**TRY IT**
Look below for the line holding "Ok (combine_da_verdicts blob_verdict" and the line holding "destruct IH as". Transcribe exactly those lines and all lines between them, nothing more.

**Stored items from a collection**
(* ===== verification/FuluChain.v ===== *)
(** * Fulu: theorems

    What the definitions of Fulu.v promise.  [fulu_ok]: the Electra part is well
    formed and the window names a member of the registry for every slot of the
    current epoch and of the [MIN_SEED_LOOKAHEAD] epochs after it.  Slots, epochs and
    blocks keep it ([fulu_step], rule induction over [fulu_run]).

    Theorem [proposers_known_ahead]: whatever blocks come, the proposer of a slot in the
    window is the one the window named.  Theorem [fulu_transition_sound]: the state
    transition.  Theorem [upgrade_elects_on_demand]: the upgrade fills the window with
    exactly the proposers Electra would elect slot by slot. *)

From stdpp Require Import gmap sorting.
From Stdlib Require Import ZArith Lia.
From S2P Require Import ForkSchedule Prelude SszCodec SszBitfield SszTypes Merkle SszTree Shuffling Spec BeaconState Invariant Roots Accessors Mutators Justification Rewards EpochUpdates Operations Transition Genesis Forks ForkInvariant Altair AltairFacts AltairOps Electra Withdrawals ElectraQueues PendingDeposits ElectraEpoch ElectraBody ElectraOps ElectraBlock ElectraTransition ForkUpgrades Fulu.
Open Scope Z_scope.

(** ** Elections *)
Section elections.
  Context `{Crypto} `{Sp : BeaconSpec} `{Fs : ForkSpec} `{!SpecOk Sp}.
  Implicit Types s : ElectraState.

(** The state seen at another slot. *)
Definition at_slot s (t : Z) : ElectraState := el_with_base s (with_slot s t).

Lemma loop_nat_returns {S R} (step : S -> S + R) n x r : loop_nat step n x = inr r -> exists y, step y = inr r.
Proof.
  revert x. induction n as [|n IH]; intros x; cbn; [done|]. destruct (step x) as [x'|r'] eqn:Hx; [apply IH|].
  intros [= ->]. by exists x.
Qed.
--
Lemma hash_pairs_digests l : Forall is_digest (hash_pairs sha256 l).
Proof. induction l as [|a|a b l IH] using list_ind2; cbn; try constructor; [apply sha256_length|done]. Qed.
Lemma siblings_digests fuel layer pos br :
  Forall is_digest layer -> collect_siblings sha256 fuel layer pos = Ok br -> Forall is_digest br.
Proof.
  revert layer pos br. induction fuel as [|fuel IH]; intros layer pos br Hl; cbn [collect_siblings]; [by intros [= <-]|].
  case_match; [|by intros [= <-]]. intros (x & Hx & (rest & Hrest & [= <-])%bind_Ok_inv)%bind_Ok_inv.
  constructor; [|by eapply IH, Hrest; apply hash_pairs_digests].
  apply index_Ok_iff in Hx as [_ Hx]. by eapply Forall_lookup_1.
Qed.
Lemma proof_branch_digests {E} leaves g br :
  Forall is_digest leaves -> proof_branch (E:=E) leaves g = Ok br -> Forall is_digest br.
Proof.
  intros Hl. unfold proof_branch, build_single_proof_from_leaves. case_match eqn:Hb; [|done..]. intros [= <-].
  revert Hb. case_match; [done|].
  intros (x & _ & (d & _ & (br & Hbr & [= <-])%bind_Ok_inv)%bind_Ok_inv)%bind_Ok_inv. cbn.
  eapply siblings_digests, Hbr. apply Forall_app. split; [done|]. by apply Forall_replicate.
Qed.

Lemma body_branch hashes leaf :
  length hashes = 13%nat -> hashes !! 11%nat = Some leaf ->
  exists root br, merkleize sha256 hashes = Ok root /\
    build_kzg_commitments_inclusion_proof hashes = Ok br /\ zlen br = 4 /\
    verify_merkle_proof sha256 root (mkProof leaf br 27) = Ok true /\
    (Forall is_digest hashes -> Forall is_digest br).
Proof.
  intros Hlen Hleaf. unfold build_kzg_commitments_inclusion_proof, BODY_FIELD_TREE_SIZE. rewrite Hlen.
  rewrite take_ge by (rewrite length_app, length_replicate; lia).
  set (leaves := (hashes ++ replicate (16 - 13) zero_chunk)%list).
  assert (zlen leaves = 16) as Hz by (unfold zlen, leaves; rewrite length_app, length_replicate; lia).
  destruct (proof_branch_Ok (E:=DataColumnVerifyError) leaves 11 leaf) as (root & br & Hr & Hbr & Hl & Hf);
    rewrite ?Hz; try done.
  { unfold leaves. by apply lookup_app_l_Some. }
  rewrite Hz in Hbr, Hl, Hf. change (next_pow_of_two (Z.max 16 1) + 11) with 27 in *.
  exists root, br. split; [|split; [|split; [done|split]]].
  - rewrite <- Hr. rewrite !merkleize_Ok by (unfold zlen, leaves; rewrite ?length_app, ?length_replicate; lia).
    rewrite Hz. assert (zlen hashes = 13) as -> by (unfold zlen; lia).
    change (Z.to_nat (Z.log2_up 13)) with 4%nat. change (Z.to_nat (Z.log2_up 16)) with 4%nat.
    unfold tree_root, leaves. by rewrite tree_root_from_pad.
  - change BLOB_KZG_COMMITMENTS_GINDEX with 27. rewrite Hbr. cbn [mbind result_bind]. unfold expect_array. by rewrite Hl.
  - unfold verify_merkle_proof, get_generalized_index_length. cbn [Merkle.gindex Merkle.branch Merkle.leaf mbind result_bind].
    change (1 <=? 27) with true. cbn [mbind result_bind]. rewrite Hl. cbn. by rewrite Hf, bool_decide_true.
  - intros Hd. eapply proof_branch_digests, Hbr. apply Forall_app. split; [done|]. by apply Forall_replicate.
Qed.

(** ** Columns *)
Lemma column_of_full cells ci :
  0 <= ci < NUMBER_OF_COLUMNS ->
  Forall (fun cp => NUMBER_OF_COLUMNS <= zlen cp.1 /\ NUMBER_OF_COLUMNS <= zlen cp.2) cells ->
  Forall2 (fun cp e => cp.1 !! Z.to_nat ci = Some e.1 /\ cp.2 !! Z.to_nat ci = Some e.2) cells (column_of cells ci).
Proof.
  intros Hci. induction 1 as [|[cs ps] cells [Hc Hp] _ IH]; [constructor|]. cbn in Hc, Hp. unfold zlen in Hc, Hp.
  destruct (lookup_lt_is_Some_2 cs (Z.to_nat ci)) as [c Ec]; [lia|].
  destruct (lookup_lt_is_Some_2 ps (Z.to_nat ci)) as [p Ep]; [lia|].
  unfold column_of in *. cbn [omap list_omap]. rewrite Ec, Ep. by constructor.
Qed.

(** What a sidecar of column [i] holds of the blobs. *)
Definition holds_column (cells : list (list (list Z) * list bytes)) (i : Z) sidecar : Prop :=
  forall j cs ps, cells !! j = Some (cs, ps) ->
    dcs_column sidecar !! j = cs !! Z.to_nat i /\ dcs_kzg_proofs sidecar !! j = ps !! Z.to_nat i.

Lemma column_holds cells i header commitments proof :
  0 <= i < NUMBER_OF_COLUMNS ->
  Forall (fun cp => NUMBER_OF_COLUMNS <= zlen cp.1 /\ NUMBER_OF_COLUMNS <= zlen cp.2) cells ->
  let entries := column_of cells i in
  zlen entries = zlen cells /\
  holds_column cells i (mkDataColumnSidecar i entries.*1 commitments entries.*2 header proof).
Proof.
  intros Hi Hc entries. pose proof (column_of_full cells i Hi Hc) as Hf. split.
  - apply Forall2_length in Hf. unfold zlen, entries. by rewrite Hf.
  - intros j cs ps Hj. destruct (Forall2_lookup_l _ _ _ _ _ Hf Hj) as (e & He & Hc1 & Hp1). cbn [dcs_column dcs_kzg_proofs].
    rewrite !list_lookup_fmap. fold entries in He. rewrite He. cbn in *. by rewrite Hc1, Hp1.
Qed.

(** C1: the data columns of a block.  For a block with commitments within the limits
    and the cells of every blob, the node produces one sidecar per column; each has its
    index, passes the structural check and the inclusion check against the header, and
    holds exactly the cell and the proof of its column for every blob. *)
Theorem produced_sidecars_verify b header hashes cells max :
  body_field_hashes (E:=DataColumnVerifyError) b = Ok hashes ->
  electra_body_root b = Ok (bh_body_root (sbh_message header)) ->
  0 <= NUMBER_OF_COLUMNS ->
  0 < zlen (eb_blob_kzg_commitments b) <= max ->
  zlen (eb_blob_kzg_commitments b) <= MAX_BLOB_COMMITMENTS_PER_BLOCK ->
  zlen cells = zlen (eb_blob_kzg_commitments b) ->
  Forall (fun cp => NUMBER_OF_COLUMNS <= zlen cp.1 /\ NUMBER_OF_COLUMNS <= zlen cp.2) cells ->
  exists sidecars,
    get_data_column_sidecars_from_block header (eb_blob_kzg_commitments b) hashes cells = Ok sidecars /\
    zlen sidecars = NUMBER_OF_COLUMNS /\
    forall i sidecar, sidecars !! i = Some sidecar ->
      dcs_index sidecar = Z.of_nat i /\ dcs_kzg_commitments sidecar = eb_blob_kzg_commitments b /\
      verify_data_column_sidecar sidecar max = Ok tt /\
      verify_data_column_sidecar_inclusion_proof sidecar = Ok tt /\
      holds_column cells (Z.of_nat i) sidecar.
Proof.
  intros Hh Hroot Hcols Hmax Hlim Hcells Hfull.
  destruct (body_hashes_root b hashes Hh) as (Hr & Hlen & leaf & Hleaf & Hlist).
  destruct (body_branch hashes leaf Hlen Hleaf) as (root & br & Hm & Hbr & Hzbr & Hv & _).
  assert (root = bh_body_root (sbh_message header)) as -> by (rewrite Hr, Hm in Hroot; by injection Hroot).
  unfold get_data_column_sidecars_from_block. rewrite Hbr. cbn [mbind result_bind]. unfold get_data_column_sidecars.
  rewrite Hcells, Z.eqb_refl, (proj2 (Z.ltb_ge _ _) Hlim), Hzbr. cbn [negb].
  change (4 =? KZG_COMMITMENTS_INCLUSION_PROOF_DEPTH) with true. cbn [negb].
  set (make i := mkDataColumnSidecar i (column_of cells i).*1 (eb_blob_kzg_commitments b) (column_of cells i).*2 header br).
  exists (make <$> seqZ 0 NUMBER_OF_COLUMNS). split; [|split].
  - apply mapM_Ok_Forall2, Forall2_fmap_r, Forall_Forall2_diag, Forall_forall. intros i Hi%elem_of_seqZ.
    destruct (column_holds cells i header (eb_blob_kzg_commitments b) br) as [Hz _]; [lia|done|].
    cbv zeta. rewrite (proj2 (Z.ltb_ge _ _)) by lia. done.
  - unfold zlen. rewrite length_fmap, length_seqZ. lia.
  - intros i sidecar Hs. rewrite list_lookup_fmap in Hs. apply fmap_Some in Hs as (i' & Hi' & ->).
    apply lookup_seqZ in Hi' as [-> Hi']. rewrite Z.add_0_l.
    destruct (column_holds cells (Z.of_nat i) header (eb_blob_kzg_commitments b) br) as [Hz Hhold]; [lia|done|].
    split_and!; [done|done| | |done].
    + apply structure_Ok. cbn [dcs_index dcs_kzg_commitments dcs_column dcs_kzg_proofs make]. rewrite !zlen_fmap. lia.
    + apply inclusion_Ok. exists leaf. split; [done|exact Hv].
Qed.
* * *
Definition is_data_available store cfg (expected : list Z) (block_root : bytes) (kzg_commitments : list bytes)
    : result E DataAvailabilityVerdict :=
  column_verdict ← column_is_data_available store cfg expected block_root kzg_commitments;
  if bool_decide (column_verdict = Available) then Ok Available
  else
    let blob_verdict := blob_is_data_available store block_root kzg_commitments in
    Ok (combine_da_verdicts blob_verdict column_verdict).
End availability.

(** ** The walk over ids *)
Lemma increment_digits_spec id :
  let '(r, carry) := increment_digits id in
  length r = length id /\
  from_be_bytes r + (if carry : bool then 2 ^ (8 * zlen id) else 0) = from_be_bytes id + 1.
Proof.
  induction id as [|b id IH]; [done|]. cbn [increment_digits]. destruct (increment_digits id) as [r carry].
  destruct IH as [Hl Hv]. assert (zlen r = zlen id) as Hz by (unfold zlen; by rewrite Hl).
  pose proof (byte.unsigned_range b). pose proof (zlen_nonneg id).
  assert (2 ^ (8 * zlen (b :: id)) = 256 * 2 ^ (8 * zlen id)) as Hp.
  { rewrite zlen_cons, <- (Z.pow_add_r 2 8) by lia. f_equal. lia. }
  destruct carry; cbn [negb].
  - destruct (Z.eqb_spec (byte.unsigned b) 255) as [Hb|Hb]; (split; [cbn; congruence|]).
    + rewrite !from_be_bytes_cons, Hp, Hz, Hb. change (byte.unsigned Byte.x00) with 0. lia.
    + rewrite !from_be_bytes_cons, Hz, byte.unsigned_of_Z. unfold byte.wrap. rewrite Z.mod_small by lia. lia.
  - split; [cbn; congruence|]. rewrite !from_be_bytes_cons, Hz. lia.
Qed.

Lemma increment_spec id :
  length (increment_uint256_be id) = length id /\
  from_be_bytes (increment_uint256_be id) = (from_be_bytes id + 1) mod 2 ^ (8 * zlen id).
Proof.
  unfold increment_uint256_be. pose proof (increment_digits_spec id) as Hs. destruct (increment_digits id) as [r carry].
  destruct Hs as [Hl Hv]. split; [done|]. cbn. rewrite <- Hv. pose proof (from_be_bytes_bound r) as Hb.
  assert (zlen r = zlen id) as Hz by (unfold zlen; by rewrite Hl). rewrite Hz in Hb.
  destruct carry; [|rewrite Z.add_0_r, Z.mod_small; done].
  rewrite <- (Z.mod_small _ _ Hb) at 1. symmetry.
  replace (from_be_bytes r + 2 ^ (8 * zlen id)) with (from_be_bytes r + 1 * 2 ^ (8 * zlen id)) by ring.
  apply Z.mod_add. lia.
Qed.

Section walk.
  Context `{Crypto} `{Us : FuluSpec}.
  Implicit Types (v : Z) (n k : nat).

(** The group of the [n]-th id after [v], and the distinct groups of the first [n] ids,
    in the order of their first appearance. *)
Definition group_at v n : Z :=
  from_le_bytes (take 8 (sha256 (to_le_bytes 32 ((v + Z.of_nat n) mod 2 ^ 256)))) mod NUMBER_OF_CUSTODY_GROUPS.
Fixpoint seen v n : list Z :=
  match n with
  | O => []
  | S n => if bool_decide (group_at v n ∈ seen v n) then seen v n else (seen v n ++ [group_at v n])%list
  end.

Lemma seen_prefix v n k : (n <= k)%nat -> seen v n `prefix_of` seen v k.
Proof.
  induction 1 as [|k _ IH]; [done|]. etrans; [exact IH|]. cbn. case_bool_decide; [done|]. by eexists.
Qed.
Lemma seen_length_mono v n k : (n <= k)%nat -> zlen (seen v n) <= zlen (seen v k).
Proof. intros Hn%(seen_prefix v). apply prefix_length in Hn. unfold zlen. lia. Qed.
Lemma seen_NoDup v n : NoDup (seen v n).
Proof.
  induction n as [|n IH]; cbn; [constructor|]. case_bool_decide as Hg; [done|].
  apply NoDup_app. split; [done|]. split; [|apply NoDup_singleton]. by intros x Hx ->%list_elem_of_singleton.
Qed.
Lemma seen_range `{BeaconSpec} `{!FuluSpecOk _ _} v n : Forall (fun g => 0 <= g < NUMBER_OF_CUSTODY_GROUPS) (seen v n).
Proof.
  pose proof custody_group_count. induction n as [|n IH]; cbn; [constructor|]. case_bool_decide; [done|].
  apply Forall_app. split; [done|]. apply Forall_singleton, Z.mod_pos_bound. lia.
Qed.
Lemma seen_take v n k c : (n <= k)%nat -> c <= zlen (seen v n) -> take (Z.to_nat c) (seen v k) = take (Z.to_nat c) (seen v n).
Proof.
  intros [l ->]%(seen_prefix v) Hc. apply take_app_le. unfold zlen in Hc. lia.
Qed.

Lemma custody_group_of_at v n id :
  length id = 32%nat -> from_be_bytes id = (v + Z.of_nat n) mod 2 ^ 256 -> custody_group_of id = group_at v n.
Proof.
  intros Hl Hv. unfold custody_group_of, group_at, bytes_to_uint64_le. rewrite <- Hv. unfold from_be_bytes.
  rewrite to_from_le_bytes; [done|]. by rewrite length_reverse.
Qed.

**RESPONSE AREA**
    Ok (combine_da_verdicts blob_verdict column_verdict).
End availability.

(** ** The walk over ids *)
Lemma increment_digits_spec id :
  let '(r, carry) := increment_digits id in
  length r = length id /\
  from_be_bytes r + (if carry : bool then 2 ^ (8 * zlen id) else 0) = from_be_bytes id + 1.
Proof.
  induction id as [|b id IH]; [done|]. cbn [increment_digits]. destruct (increment_digits id) as [r carry].
  destruct IH as [Hl Hv]. assert (zlen r = zlen id) as Hz by (unfold zlen; by rewrite Hl).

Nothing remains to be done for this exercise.